Stored data:
• • • • •
(** * pyopensky: the Impala shell wrapper ([src/pyopensky/impala.py])

    A shallow embedding of the cache, the response parser and the session
    handling of the [Impala] class, and the properties of its cache and
    parser.

    Conventions of the embedding.
    - A Python [str] and the bytes of a file are both a [string] (a sequence
      of 8-bit characters): text is identified with its encoding.
    - Files are opened in text mode with the default [newline=None]: reading
      translates the line ends (universal newlines), writing leaves them as
      they are (the POSIX line separator).
    - The remote shell, the SSH transport, [hashlib.md5], [gzip] and
      [pandas.read_csv] are libraries: they are interfaces (classes) of
      the embedding, instantiated only in examples.
    - An exception is a value of [exn]; a call returns, raises, or never
      returns (the receiving loops have no timeout). *)

From Stdlib Require Import ZArith Ascii String List Lia Bool.
From stdpp Require Import base option list strings pretty gmap fin_maps.

Local Open Scope string_scope.
Local Open Scope list_scope.

(** ** Strings the way the Python code uses them *)

Module PyStr.

Definition TAB : ascii := "009"%char.
Definition LF : ascii := "010"%char.
Definition CR : ascii := "013"%char.
Definition SP : ascii := " "%char.
Definition BAR : ascii := "|"%char.
Definition COMMA : ascii := ","%char.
• • • • •
EXERCISE OBJECTIVE: Please transcribe each of the entries, exactly as written.

WRITTEN SOLUTION:
(** * pyopensky: the Impala shell wrapper ([src/pyopensky/impala.py])

    A shallow embedding of the cache, the response parser and the session
    handling of the [Impala] class, and the properties of its cache and
    parser.

    Conventions of the embedding.
    - A Python [str] and the bytes of a file are both a [string] (a sequence
      of 8-bit characters): text is identified with its encoding.
    - Files are opened in text mode with the default [newline=None]: reading
      translates the line ends (universal newlines), writing leaves them as
      they are (the POSIX line separator).
    - The remote shell, the SSH transport, [hashlib.md5], [gzip] and
      [pandas.read_csv] are libraries: they are interfaces (classes) of
      the embedding, instantiated only in examples.
    - An exception is a value of [exn]; a call returns, raises, or never
      returns (the receiving loops have no timeout). *)

From Stdlib Require Import ZArith Ascii String List Lia Bool.
From stdpp Require Import base option list strings pretty gmap fin_maps.

Local Open Scope string_scope.
Local Open Scope list_scope.

(** ** Strings the way the Python code uses them *)

Module PyStr.

Definition TAB : ascii := "009"%char.
Definition LF : ascii := "010"%char.
Definition CR : ascii := "013"%char.
Definition SP : ascii := " "%char.
Definition BAR : ascii := "|"%char.
Definition COMMA : ascii := ","%char.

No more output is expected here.